Okay, I apologize for doing this in a reply, but since this paper was published in AAAS Science, this needs a detailed rebuttal. I'll try to summarize as simply as I can why this study is garbage and Science should be ashamed for publishing it. 🧵 https://t.co/4IjRKx4iNb
The hypothesis of the paper is that professionals given writing tasks will complete them faster and with higher quality if assisted by ChatGPT. Seems simple enough. The study had around 500 participants which is a pretty impressive study.
Let's for the sake of argument assume that all of the controls and sample biases were correctly applied and the data is a good statistical sample to draw conclusions from. I did not check extensively but nothing popped out when I downloaded the data: https://t.co/Z8rRIWWXNm
The following is my recreation of their histogram of time to complete task 2, where roughly half had ChatGPT and the other half did not. Without GPT, it took an average of 18 minutes to complete, while with GPT it only took an average of 10 minutes to complete. YAY! 40% faster!
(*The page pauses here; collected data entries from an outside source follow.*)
Lemma wp_zero_clus c (Q : unit -> fss -> Prop) : quiescent 0 p (q, b) -> good_clus g c ->
  (forall q1 b1, quiescent 0 p (q1, b1) -> same_env p q q1 ->
     wrote b b1 (clus_addr g c) (replicate (Z.to_nat (bpc g)) 0) -> Q tt (q1, (b1, f))) ->
  wp (zero_clus fuel c) Q (q, (b, f)).
Proof using All.
  intros Hq Hc HQ. unfold zero_clus. apply wp_bind, (wp_geo g); [done|]. rewrite (clus_valid g) by done.
  apply wp_bind, (wp_first_sec g); [done|done|done|].
  pose proof (clus_bounds g c Hg Hc) as (_ & He & H0). pose proof (go_spc g Hg) as Hspc.
  pose proof (go_bpc g Hg) as Hbpc.
  apply (wp_for_each _ (zero_inv c)).
  - split; [done|]. split; [done|]. split; [done|]. by apply wrote_nil.
  - intros dn i rest [q1 [b1 f1]] El (-> & Hq1 & He1 & Hw).
    assert (i = Z.of_nat (length dn) /\ i < sec_per_clus g) as [Ei Hi].
    { assert (seqZ 0 (sec_per_clus g) !! length dn = Some i) as Hl by (rewrite El; by apply list_lookup_middle).
      apply lookup_seqZ in Hl. lia. }
    set (n := clus_addr g c / 512) in *. assert (clus_addr g c = 512 * n) as En by (unfold n, clus_addr; zlia).
    rewrite u32_small by (unfold MAXSEC in *; lia).
    apply wp_zero_sec; [done|unfold MAXSEC in *; lia|]. intros q2 b2 Hq2 He2 Hw2.
    split; [done|]. split; [done|]. split; [by etrans|].
    rewrite length_app. cbn [length]. replace (512 * (length dn + 1))%nat with (512 * length dn + 512)%nat by lia.
    rewrite replicate_add. apply (wrote_app b b1 b2); [done|]. rewrite length_replicate.
    by replace (clus_addr g c + Z.of_nat (512 * length dn)) with (512 * (n + i)) by lia.
  - intros [q1 [b1 f1]] (-> & Hq1 & He1 & Hw). apply HQ; [done|done|].
    rewrite length_seqZ in Hw. unfold bpc. rewrite Hbpc.
    by replace (Z.to_nat (512 * sec_per_clus g)) with (512 * Z.to_nat (sec_per_clus g))%nat by lia.
Qed.
End Alloc.

(** Entry [k] of the table, by its place. *)
Definition slot (g : fat) (b : bio) (k : Z) : Z := word b (fat_addr g k).
(** What [alloc_clus] leaves when [k] is the first free entry: entry [k] is
    marked, and the cluster it returns, [k + 2], is cleared. *)
Definition allocated (g : fat) (k : Z) (b b' : bio) : Prop :=
  exists b1, wrote b b1 (fat_addr g k) (le_bytes 4 FAT32_EOF)
    /\ wrote b1 b' (clus_addr g (k + 2)) (replicate (Z.to_nat (bpc g)) 0).

Section Alloc2.
Variables (p fuel : nat) (g : fat).
Hypothesis fuel_pos : (0 < fuel)%nat.
Hypothesis Hg : geo_ok g.
Hypothesis Hsz : 0 <= fat_sz g /\ rsvd_sec_cnt g + fat_sz g <= first_data_sec g.
Variables (q : pst) (b : bio) (f : fsys) (k : Z).
Hypothesis Hf : fs_fat f = g.
Hypothesis Hk : 0 <= k < 128 * fat_sz g.
Hypothesis Hfree : slot g b k = 0.
Hypothesis Hused : forall i, 0 <= i < k -> slot g b i <> 0.
Hypothesis Hgood : good_clus g (k + 2).

Definition alloc_post (r : option Z) '((q1, (b1, f1)) : fss) : Prop :=
  r = Some (k + 2) /\ f1 = f /\ quiescent 0 p (q1, b1) /\ same_env p q q1 /\ allocated g k b b1.

Lemma fat_sectors i : 0 <= i < fat_sz g -> 0 <= rsvd_sec_cnt g + i < MAXSEC /\ u32 (rsvd_sec_cnt g + i) = rsvd_sec_cnt g + i.
Proof using All.
  intros Hi. pose proof (geo_bounds g Hg) as (? & _ & ? & ?). destruct Hg as [? [? ?] ? ? ? ? ? ?]. unfold MAXSEC in *.
  assert (rsvd_sec_cnt g + i < 2 ^ 23) by nia. split; [lia|]. apply u32_small. lia.
Qed.

(** Sector [i] of the table, entries [j] on. *)
Lemma wp_alloc_turn n i j q1 b1 : 0 <= i < fat_sz g -> 0 <= j < 128 -> 128 * i + j <= k ->
  opened 0 p (rsvd_sec_cnt g + i) n (q1, b1) -> same_env p q q1 -> (forall m, sector b1 m = sector b m) ->
  b_data (at_ (bc_buf b1) n) = sector b (rsvd_sec_cnt g + i) ->
  wp (alloc_turn fuel n 128 i j) (fun r s' => match r with
    | None => s' = (q1, (b1, f)) /\ 128 * i + j < k
    | Some x => alloc_post (Some x) s' end) (q1, (b1, f)).
Proof using All.
  intros Hi Hj Hle Ho He Hsec Hd. destruct (fat_sectors i Hi) as [Hr _]. unfold alloc_turn.
  apply wp_bind, wp_bdata. rewrite Hd, fget_sector by lia. apply wp_bind, wp_mret.
  assert (word b (512 * (rsvd_sec_cnt g + i) + 4 * j) = slot g b (128 * i + j)) as ->
    by (unfold slot, fat_addr; f_equal; lia).
  destruct (Z.eqb_spec (slot g b (128 * i + j)) 0) as [E|E].
  2:{ apply wp_mret. split; [done|]. destruct (decide (128 * i + j = k)) as [Ek|]; [by rewrite Ek in E|lia]. }
  assert (128 * i + j = k) as Ek by (destruct (decide (128 * i + j = k)); [done|by destruct (Hused (128 * i + j) ltac:(lia))]).
  rewrite fput_sector by lia. apply wp_bind, wp_mret.
  apply wp_bind, (wp_set_bdata p _ n _ _ _ _ _ Ho). intros b2 Ho2 Hd2 Hsec2.
  apply wp_bind, (wp_bflush p _ n _ _ _ _ Ho2).
  { rewrite Hd2, length_splice_at; rewrite length_sector, ?length_le_bytes; lia. }
  { rewrite Hd2. apply splice_bytes; [rewrite sector_span; apply span_bytes|apply le_bytes_bytes]. }
  intros b3 Ho3 Hd3 Hw Hrest. apply wp_bind, (wp_bclose p _ n _ _ _ _ Ho3); [by rewrite Hd3, Hw|].
  intros q4 b4 [S1 S2 S3]. pose proof (geo_bounds g Hg) as (Hcb & _).
  pose proof Hgood as Hgk. unfold good_clus, MAXSEC in Hgk, Hcb. replace (i * 128 + j + 2) with (k + 2) by lia. rewrite u32_small by lia.
  apply wp_bind, (wp_zero_clus p fuel g fuel_pos Hg Hsz q4 b4 f Hf); [done|done|]. intros q5 b5 Hq5 He5 Hw5.
  apply wp_mret. split; [done|]. split; [done|]. split; [done|]. split; [etrans; [exact He|by etrans]|].
  exists b4. split; [|done]. apply (wrote_same b b3); [|done].
  replace (fat_addr g k) with (512 * (rsvd_sec_cnt g + i) + 4 * j) by (unfold fat_addr; lia).
  apply wrote_sector; [lia|rewrite length_le_bytes; lia|by rewrite Hw, Hd2|].
  intros m Hm Hne. by rewrite Hrest, Hsec2, Hsec by done.
Qed.

Lemma wp_alloc (Q : Z -> fss -> Prop) : quiescent 0 p (q, b) ->
  (forall q1 b1, quiescent 0 p (q1, b1) -> same_env p q q1 -> allocated g k b b1 -> Q (k + 2) (q1, (b1, f))) ->
  wp (alloc_clus fuel 0) Q (q, (b, f)).
Proof using All.
  intros Hq HQ. unfold alloc_clus. apply wp_bind, (wp_geo g); [done|]. rewrite (go_bps g Hg).
  change (512 / 4) with 128. apply wp_bind.
  apply (wp_for_until _ (fun i s => 128 * i <= k /\ exists q1 b1, s = (q1, (b1, f)) /\ still p q b q1 b1)).
  - lia.
  - split; [lia|]. exists q, b. split; [done|by apply still_refl].
  - intros i s Hi (Hle & q1 & b1 & -> & Hs). destruct (fat_sectors i ltac:(lia)) as [Hr Hu]. unfold alloc_sec. rewrite Hu.
    apply wp_bind, (wp_bopen p fuel fuel_pos _ _ _ _ _ (st_q _ _ _ _ _ Hs) Hr). intros n b2 Ho Hd Hsec.
    assert (forall m, sector b2 m = sector b m) as Hsec2 by (intros m; by rewrite Hsec, (st_sec _ _ _ _ _ Hs)).
    rewrite (st_sec _ _ _ _ _ Hs) in Hd. apply wp_bind.
    apply (wp_for_until _ (fun j s => 128 * i + j <= k /\ s = (q1, (b2, f)))); [lia|split; [lia|done]| |].
    + intros j s Hj (Hjk & ->). eapply wp_mono; [apply (wp_alloc_turn n i j q1 b2); try done; try lia; apply Hs|].
      intros [x|] s'; [|intros [-> ?]; split; [lia|done]]. destruct s' as [q5 [b5 f5]].
      intros ([= ->] & -> & Hq5 & He5 & Ha). apply wp_mret, wp_mret. by apply HQ.
    + intros s (Hjk & ->). apply wp_bind, (wp_bclose p _ n _ _ _ _ Ho); [by rewrite Hd, Hsec2|].
      intros q3 b3 Hs3. apply wp_mret. split; [lia|]. exists q3, b3. split; [done|].
      apply (still_trans p q b q1 b1); [done|]. destruct Hs3 as [a1 a2 a3]. split; [done|done|]. intros m. by rewrite a3, Hsec.
  - intros s (Hle & _). lia.
Qed.
End Alloc2.

(** * Files between operations *)

Lemma land_parts a x y : Z.land a (Z.lor x y) = 0 -> Z.land a x = 0 /\ Z.land a y = 0.
Proof.
  intros H. rewrite Z.land_lor_distr_r in H. by apply Z.lor_eq_0_iff in H.
Qed.
Lemma stands_view e l f d f1 : stands e l f d f1 ->
  on_chain l (view (ent_l e) f1) /\ d_file_size (view (ent_l e) f1) = d_file_size d
  /\ d_attribute (view (ent_l e) f1) = d_attribute d /\ fs_fat f1 = fs_fat f.
Proof. intros (c & k & Ho & Hu). by rewrite (fu_ent _ _ _ _ Hu), (fu_geo _ _ _ _ Hu). Qed.
Lemma stands_file_at e l b b1 f f1 : file_at e l b f -> (forall m, sector b1 m = sector b m) ->
  stands e l f (view (ent_l e) f) f1 ->
  file_at e l b1 f1 /\ d_file_size (view (ent_l e) f1) = d_file_size (view (ent_l e) f).
Proof.
  intros [Hg Hch Hnd Hon Hlen Hsz H32] Hs Hst. destruct (stands_view _ _ _ _ _ Hst) as (Ho1 & Es & _ & Eg).
  split; [|done]. split; rewrite ?Eg, ?Es; try done. by apply (chain_same _ b).
Qed.
Lemma grown_facts off n d : 0 <= n -> 0 <= off <= d_file_size d ->
  d_attribute (grown off n d) = d_attribute d /\ d_file_size (grown off n d) = Z.max (d_file_size d) (off + n).
Proof.
  intros Hn Ho. unfold grown. destruct (Z.ltb_spec 0 n); cbn [andb]; [|lia].
  destruct (Z.ltb_spec (d_file_size d) (off + n)); cbn; lia.
Qed.
Lemma wrote_file_at e l off n b b1 f f1 bs : file_at e l b f -> 0 <= off <= d_file_size (view (ent_l e) f) ->
  0 <= n -> off + n < 2 ^ 32 -> off + n <= bpc (fs_fat f) * Z.of_nat (length l) ->
  fwrote (fs_fat f) b b1 l off bs -> stands e l f (grown off n (view (ent_l e) f)) f1 ->
  file_at e l b1 f1 /\ d_attribute (view (ent_l e) f1) = d_attribute (view (ent_l e) f)
  /\ d_file_size (view (ent_l e) f1) = Z.max (d_file_size (view (ent_l e) f)) (off + n) /\ fs_fat f1 = fs_fat f.
Proof.
  intros [Hg Hch Hnd Hon Hlen Hsz H32] Ho Hn H32' Hfit Hw Hst.
  destruct (stands_view _ _ _ _ _ Hst) as (Ho1 & Es & Ea & Eg).
  destruct (grown_facts off n (view (ent_l e) f) Hn Ho) as [Ga Gs]. rewrite Ga in Ea. rewrite Gs in Es.
  split; [|done]. split; rewrite ?Eg, ?Es; try done; [|lia|lia].
  by apply (fwrote_chain _ b b1 l l off bs Hg (ch_good _ _ _ Hch)).
Qed.
Lemma fwrote_read g b b1 l off bs : fwrote g b b1 l off bs -> 0 <= off ->
  off + Z.of_nat (length bs) <= bpc g * Z.of_nat (length l) -> fspan g b1 l off (Z.of_nat (length bs)) = bs.
Proof.
  intros [Hw _] Ho Hle. apply list_eq. intros i. unfold fspan. destruct (decide (i < length bs)%nat) as [Hi|Hi].
  - rewrite list_lookup_fmap, lookup_seqZ_lt by lia. cbn. rewrite Hw, decide_True by lia.
    replace (Z.to_nat (off + Z.of_nat i - off)) with i by lia. rewrite nth_lookup.
    by destruct (lookup_lt_is_Some_2 bs i Hi) as [x ->].
  - rewrite !lookup_ge_None_2; [done|lia|]. rewrite length_fmap, length_seqZ. lia.
Qed.
Lemma fwrote_same g b b1 b2 l off bs : fwrote g b b1 l off bs -> (forall m, sector b2 m = sector b1 m) ->
  fwrote g b b2 l off bs.
Proof.
  intros Hw Hs. rewrite <- (app_nil_r bs). apply (fwrote_app g b b1 b2); [done|]. by apply fwrote_nil.
Qed.

(** * Properties *)

(** C32. Reading a file.  From a file whose entry stands on its chain of
    clusters, [eread] of [n] bytes at [off] returns the number of bytes there
    are to read, none when [off] is past the end and at most to the end of the
    file; it delivers exactly the bytes of the file from [off] on, across
    sectors and clusters, to user memory, kernel memory or a kernel variable;
    and neither the volume, nor any other entry, nor any other field of this
    entry changes: it stands somewhere on its chain, ready for the next read. *)
Theorem eread_delivers (p fuel e : nat) (l : list Z) (pl : place) (base off n : Z)
    (q : pst) (b : bio) (f : fsys) :
  (0 < fuel)%nat -> quiescent 0 p (q, b) -> file_at e l b f ->
  Z.land (d_attribute (view (ent_l e) f)) ATTR_DIRECTORY = 0 ->
  0 <= off -> 0 <= n < 2 ^ 31 -> off + n < 2 ^ 32 -> pwin p q pl n base ->
  let k := readable (d_file_size (view (ent_l e) f)) off n in
  let bs := fspan (fs_fat f) b l off k in
  wp (eread fuel e pl off n) (fun '(r, pl') '(q', (b', f')) => r = k /\ pl' = pput pl bs
    /\ same_env p (qput q pl base bs) q' /\ quiescent 0 p (q', b')
    /\ (forall m, sector b' m = sector b m) /\ stands e l f (view (ent_l e) f) f') (q, (b, f)).
Proof.
  intros Hf Hq Ha Hattr Ho Hn H32 Hw k bs.
  apply (wp_eread p fuel Hf e l pl base off n q b f); done.
Qed.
Not so fast! We have to acknowledge that the variance is much larger than the mean, which is commonly true with many studies like this. We need a statistically rigorous way to compare these two populations.
We might naturally gravitate to a two-sided students' t-test, which answers the question "are the two means between these two populations significant?" You can read about it here: https://t.co/70L4DoAel0
But we have to be careful, because a t-test only applies to normally distributed data. This is where most of these types of studies make a mistake, as they do not rigorously check what type of distribution best describes the population under study.
If you apply the t-test on this data as is, you will find that the means are statistically significant with 99.9% confidence. Hey, that sounds really awesome! ChatGPT for the win!
Hold on. The problem here is that most human tasks follow a log-normal distribution, which basically is right-fat tailed in time. There are many examples that show log-normal fits variance of time to complete tasks while normal fails. https://t.co/mRrZhwwGAJ
Let's plot this data on a semi-log plot. Hey! Look at those beautiful normal distributions! The no GPT case has a bit of a fat left tail, but we now have our normally distributed data. So what happens if we do a t-test on this bad boy?

It's actually also great, I just wanted to make you suffer through the correct way to do the calculations. the t-score is over 6 which is incredibly significant. So what the heck is the problem? The control.
Here is the log-normal plot of the times to complete the control task before asking half the respondents to sign up for and encourage them to use ChatGPT. Oops, the t-score is 4.5, which is also incredibly significant.

This begs the question, what effect did ChatGPT actually have on this test? The no ChatGPT population completed the first task more slowly than the ChatGPT task before anyone was asked to sign up for and use ChatGPT.
Here's the ratio of the time to complete task 2 normalized by the time to complete task 1, to see how much time it took them to complete task 2 relative to the time it took them to complete task 1. Super interesting.

The folks who did not use ChatGPT had roughly the same ratio of time from task 1 to task 2. Some where faster, some were slower, fairly normally distributed. However, the ChatGPT users had a pareto distribution, where some performed significantly faster.
But many also performed significantly slower. Much slower than those who chose not to use ChatGPT. So even though I have not rigorously tested all of the hypotheses in this paper, this analysis already casts a lot of doubt on whether ChatGPT saves anyone time.
Did ChatGPT save users time, or were those users just statistically faster than the control group for the given tasks? Second, for those that used ChatGPT, why did it slow so many of the respondents down?
This uncertainty in the data is in alignment with anecdotal data from businesses using the Copilot beta at $30/seat, who say it's kind of neat, but they are unsure of the overall gains and wish it was significantly cheaper. $30/seat is roughly 0.6% of a typical workers salary.
Given this, it's not surprising that the study reviewed here doesn't really seem to show that ChatGPT saves a given person all that much time.
This is something that top tier journals like Science and Nature have fallen for in the past, chasing hype and lowering the bar for research in their journal to chase page views and citations. This article has already been cited hundreds of times, and it's garbage.
At this point, given the reality distorting hype cloud around gen AI, only profitable AI companies will convince me that this software provides meaningful gains in productivity. Because if it does, people will pay a lot more for it than $30/pp. <\end rant>
Here are the histograms for task 2 controlled for time to complete task 1. On a log-normal scale, these two populations fail a 95% confidence interval t-test with a p-value of 0.32. No effect.